TASK GOAL
From the listing below, copy only the lines from the line that contains "Record PinRecord : Type" to the line that contains "Record SnapshotPinRecord : Type", counting those two lines as part of the copy.

SUPPLIED RECORDS
○ ○ ○ ○ ○

(* ===== verification/Records.v ===== *)
(** * Records

    [src/snapshot/durable.rs] and [src/snapshot/workspace_pins.rs]: the records
    of the durable store, what they are checked for before they are written or
    believed, and the labels of hydration failures. [serde_json] is the class
    [Serde], one instance per record; error messages show a path without the
    quotes of its [Debug] form. *)

From Stdlib Require Import Sorted.
From S2P Require Import Prelude Types Faults Text Profile Btree Frames Wire Closure Disk.
Import Digests Closure.
Local Open Scope string_scope.
Local Open Scope list_scope.
Local Open Scope Z_scope.

(** Reading inverts writing. *)
Class Serde (T : Type) : Type := {
  to_json : T -> result string bytes;
  from_json : bytes -> result string T;
  json_round_trip : forall x b, to_json x = Ok b -> from_json b = Ok x;
}.

Module Records.

Definition VERIFICATION_REVISION : Z := 2.
Definition SNAPSHOT_VERIFICATION_REVISION : Z := 3.

Inductive CompletionKind : Type := FileClosure | FullSnapshot.
#[export] Instance CompletionKind_eq_dec : EqDecision CompletionKind.
Proof. solve_decision. Defined.

Record ViewMeta : Type := mkView {
  v_snapshot_id : string; v_namespace_view_id : string; v_scope : string; v_lease_id : string;
}.
#[export] Instance ViewMeta_eq_dec : EqDecision ViewMeta.
Proof. solve_decision. Defined.

Record BlobDependency : Type := mkBlob { b_digest : string; b_size : Z }.
#[export] Instance BlobDependency_eq_dec : EqDecision BlobDependency.
Proof. solve_decision. Defined.

Record PageDependency : Type := mkPage { p_page_id : string; p_size : Z }.
#[export] Instance PageDependency_eq_dec : EqDecision PageDependency.
Proof. solve_decision. Defined.

#[export] Instance OfflineGrant_eq_dec : EqDecision OfflineGrant.
Proof. solve_decision. Defined.

#[export] Instance SnapshotDirectory_eq_dec : EqDecision SnapshotDirectory.
Proof. solve_decision. Defined.

Record CompleteMarker : Type := mkMarker {
  m_revision : Z; m_kind : CompletionKind; m_snapshot_id : string; m_namespace_view_id : string;
  m_view_digest : string; m_manifest_digest : string; m_pin_digest : string; m_grant_digest : string;
  m_files : Z; m_bytes : Z; m_hydrated_at : Z;
}.

Record PinRecord : Type := mkPin {
  pin_revision : Z; pin_id : string; pin_snapshot_id : string; pin_namespace_view_id : string; pin_scope : string;
  pin_lease_id : string; pin_view_digest : string; pin_manifest_digest : string; pin_blobs : list BlobDependency;
  pin_grant_digest : string; pinned_at : Z;
}.

Record MetadataIndex : Type := mkIndex {
  i_revision : Z; i_pages : list PageDependency; i_directories : list SnapshotDirectory;
}.

Record MetadataCommit : Type := mkMetadataCommit {
  mc_descriptor_digest : string; mc_index_digest : string; mc_pages : list PageDependency;
}.

Record SnapshotPinRecord : Type := mkSnapshotPin {
  sp_revision : Z; sp_pin_id : string; sp_snapshot_id : string; sp_namespace_view_id : string; sp_scope : string;
  sp_lease_id : string; sp_view_digest : string; sp_manifest_digest : string; sp_descriptor_digest : string;
  sp_index_digest : string; sp_pages : list PageDependency; sp_blobs : list BlobDependency;
  sp_grant_digest : string; sp_pinned_at : Z;
}.

Record SnapshotCompleteMarker : Type := mkSnapshotMarker {
  sm_revision : Z; sm_kind : CompletionKind; sm_snapshot_id : string; sm_namespace_view_id : string;
  sm_view_digest : string; sm_manifest_digest : string; sm_descriptor_digest : string; sm_index_digest : string;
  sm_pin_digest : string; sm_grant_digest : string; sm_files : Z; sm_directories : Z; sm_pages : Z; sm_bytes : Z;
  sm_hydrated_at : Z;
}.

Record HydrateReport : Type := mkReport {
  r_snapshot_id : string; r_total_files : Z; r_fetched : Z; r_resumed : Z; r_repaired : Z; r_bytes_total : Z;
  r_complete : bool; r_kind : CompletionKind;
}.

Definition integrity_err (m : string) : SnapshotError := SnapshotError_new IntegrityError m.

(** [digest_of]. *)
Definition digest_of `{HexCrate} `{Sha256} (b : bytes) : string := "sha256:" ++ hex_encode (sha256 b).

(** ** Failure labels *)

Inductive HydrationSubstage : Type :=
  | MetadataClosure | CasResumeAudit | SmallObjectFetch | LargeContentFetch | LargeChunkMap | LargeChunkRead
  | LargeCasWrite | HydrationCommit | SnapshotLinks | DependencyAudit | HydrationTask.

Definition as_str (s : HydrationSubstage) : string :=
  match s with
  | MetadataClosure => "metadata_closure"
  | CasResumeAudit => "cas_resume_audit"
  | SmallObjectFetch => "small_object_fetch"
  | LargeContentFetch => "large_content_fetch"
  | LargeChunkMap => "large_chunk_map"
  | LargeChunkRead => "large_chunk_read"
  | LargeCasWrite => "large_cas_write"
  | HydrationCommit => "hydration_commit"
  | SnapshotLinks => "snapshot_links"
  | DependencyAudit => "dependency_audit"
  | HydrationTask => "hydration_task"
  end.

Definition substages : list (string * HydrationSubstage) :=
  [("metadata_closure", MetadataClosure); ("cas_resume_audit", CasResumeAudit);
   ("small_object_fetch", SmallObjectFetch); ("large_content_fetch", LargeContentFetch);
   ("large_chunk_map", LargeChunkMap); ("large_chunk_read", LargeChunkRead); ("large_cas_write", LargeCasWrite);
   ("hydration_commit", HydrationCommit); ("snapshot_links", SnapshotLinks);
   ("dependency_audit", DependencyAudit); ("hydration_task", HydrationTask)].

(** [HydrationSubstage::from_message]. *)
Definition from_message (m : string) : option HydrationSubstage := match_str m substages.

Definition tag_hydration_error (stage : HydrationSubstage) (e : SnapshotError) : SnapshotError :=
  match from_message (message e) with
  | None => SnapshotError_new (code e) (as_str stage)
  | Some _ => e
  end.

Definition hydration_error_label (e : SnapshotError) : option string := as_str <$> from_message (message e).

(** ** Views and manifests *)

Fixpoint contains_char (c : ascii) (s : string) : bool :=
  match s with
  | EmptyString => false
  | String x s => Ascii.eqb x c || contains_char c s
  end.

(** The components neither a scope nor a path may have. *)
Definition bad_component (full : bool) (part : string) : bool :=
  is_empty part || String.eqb part "." || String.eqb part ".." || (255 <? str_len part)
  || contains_char "000"%char part || (negb full && contains_char "\"%char part).

Definition validate_view_policy (v : ViewMeta) (full : bool) : Res unit :=
  reject? is_empty (v_snapshot_id v) || is_empty (v_namespace_view_id v) || is_empty (v_lease_id v)
          || negb (starts_with "/" (v_scope v)) || (4096 <? str_len (v_scope v))
          || (negb (String.eqb (v_scope v) "/")
              && existsb (bad_component full) (split_slash (default "" (strip_prefix "/" (v_scope v)))))
    with integrity_err "invalid fixed-view binding" in
  Ok tt.

Definition validate_view (v : ViewMeta) : Res unit := validate_view_policy v false.

Record manifest_state : Type := mkManifest { ms_paths : gset string; ms_blobs : list (string * Z); ms_total : Z }.

(** A canonical content digest. *)
Definition validate_digest (d : string) : Res unit :=
  let? hex := ok_or (strip_prefix "sha256:" d) (integrity_err "manifest digest lacks sha256 prefix") in
  reject? negb (str_len hex =? 64) || negb (forallb is_lower_hex (as_bytes hex))
    with integrity_err "manifest digest is not canonical SHA-256" in
  Ok tt.

(** One file of [validate_manifest_policy]. *)
Definition manifest_file (full : bool) (st : manifest_state) (f : SnapshotFile) : Res manifest_state :=
  let components := split_slash (rel_path f) in
  reject? (4096 <? str_len (rel_path f)) || (256 <? zlen components) || existsb (bad_component full) components
          || negb (one_of (file_kind f) ["file"; "regular"; "executable"; "symlink"])
          || bool_decide (rel_path f ∈ ms_paths st)
    with integrity_err ("invalid or duplicate file path/kind: " ++ rel_path f) in
  let? _ := validate_digest (file_digest f) in
  let '(old, blobs) := Btree.insert (ms_blobs st) (file_digest f) (file_size f) in
  reject? match old with Some s => negb (s =? file_size f) | None => false end
    with integrity_err "the same content digest has conflicting sizes" in
  let? total := ok_or (checked_add (ms_total st) (file_size f)) (integrity_err "manifest byte count overflow") in
  Ok (mkManifest ({[rel_path f]} ∪ ms_paths st) blobs total).

(** [path[..offset]] for every ['/'] of a path. *)
Fixpoint ancestors (s : string) : list string :=
  match s with
  | EmptyString => []
  | String c s => (if Ascii.eqb c "/" then [EmptyString] else []) ++ (String c <$> ancestors s)
  end.

Definition validate_manifest_policy (manifest : list SnapshotFile) (full : bool) : Res (list BlobDependency * Z) :=
  let? st := for_each (manifest_file full) (mkManifest ∅ [] 0) manifest in
  reject? existsb (fun p => existsb (fun a => bool_decide (a ∈ ms_paths st)) (ancestors p)) (elements (ms_paths st))
    with integrity_err "a manifest file is another file's ancestor" in
  Ok ((fun e => mkBlob e.1 e.2) <$> ms_blobs st, ms_total st).

Definition validate_manifest (manifest : list SnapshotFile) : Res (list BlobDependency * Z) :=
  validate_manifest_policy manifest false.

Definition validate_snapshot_view (v : ViewMeta) (c : ValidatedSnapshotClosure) : Res unit :=
  let d := vc_descriptor c in
  reject? negb (String.eqb (v_snapshot_id v) (snapshot_id d))
          || negb (String.eqb (v_namespace_view_id v) (namespace_view_id d)) || negb (String.eqb (v_scope v) (scope d))
    with SnapshotError_new DurableViewConflict "supplied view differs from the validated snapshot descriptor" in
  Ok tt.

(** The page dependencies of a closure. *)
Definition page_dependencies (c : ValidatedSnapshotClosure) : list PageDependency :=
  (fun p => mkPage p.1 (zlen p.2)) <$> vc_pages c.

(** ** Codecs *)

(** The records with their codecs, and the header every completion record and
    pin starts from: [completion_revision] reads the revision of any of them. *)
Class CommitCodec : Type := {
  view_json :: Serde ViewMeta;
  manifest_json :: Serde (list SnapshotFile);
  marker_json :: Serde CompleteMarker;
  pin_json :: Serde PinRecord;
  snapshot_marker_json :: Serde SnapshotCompleteMarker;
  snapshot_pin_json :: Serde SnapshotPinRecord;
  index_json :: Serde MetadataIndex;
  grant_json :: Serde OfflineGrant;
  header_json : bytes -> result string Z;
  header_marker : forall m b, to_json (T := CompleteMarker) m = Ok b -> header_json b = Ok (m_revision m);
  header_snapshot_marker : forall m b, to_json (T := SnapshotCompleteMarker) m = Ok b -> header_json b = Ok (sm_revision m);
}.

(** [decode_commit]. *)
Definition decode_commit {T} `{Serde T} (b : bytes) (name : string) : Res T :=
  map_err (fun e => integrity_err ("corrupt " ++ name ++ ": " ++ e)) (from_json b).

(** [encode_record]. *)
Definition encode_record {T} `{Serde T} (x : T) : Res bytes :=
  map_err (SnapshotError_new Internal) (to_json x).

Definition COMPLETE_MARKER : string := "DURABLE_COMPLETE".

Definition completion_revision `{CommitCodec} (b : bytes) : Res Z :=
  map_err (fun e => integrity_err ("corrupt " ++ COMPLETE_MARKER ++ ": " ++ e)) (header_json b).

Lemma encode_decode {T} `{Serde T} (x : T) b name : encode_record x = Ok b -> decode_commit b name = Ok x.
Proof.
  unfold encode_record, decode_commit. intros Hb%map_err_ok. by rewrite (json_round_trip _ _ Hb).
Qed.
End Records.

○ ○ ○ ○ ○

RESULT OF THIS TASK
Record PinRecord : Type := mkPin {
  pin_revision : Z; pin_id : string; pin_snapshot_id : string; pin_namespace_view_id : string; pin_scope : string;
  pin_lease_id : string; pin_view_digest : string; pin_manifest_digest : string; pin_blobs : list BlobDependency;
  pin_grant_digest : string; pinned_at : Z;
}.

Record MetadataIndex : Type := mkIndex {
  i_revision : Z; i_pages : list PageDependency; i_directories : list SnapshotDirectory;
}.

Record MetadataCommit : Type := mkMetadataCommit {
  mc_descriptor_digest : string; mc_index_digest : string; mc_pages : list PageDependency;
}.

Record SnapshotPinRecord : Type := mkSnapshotPin {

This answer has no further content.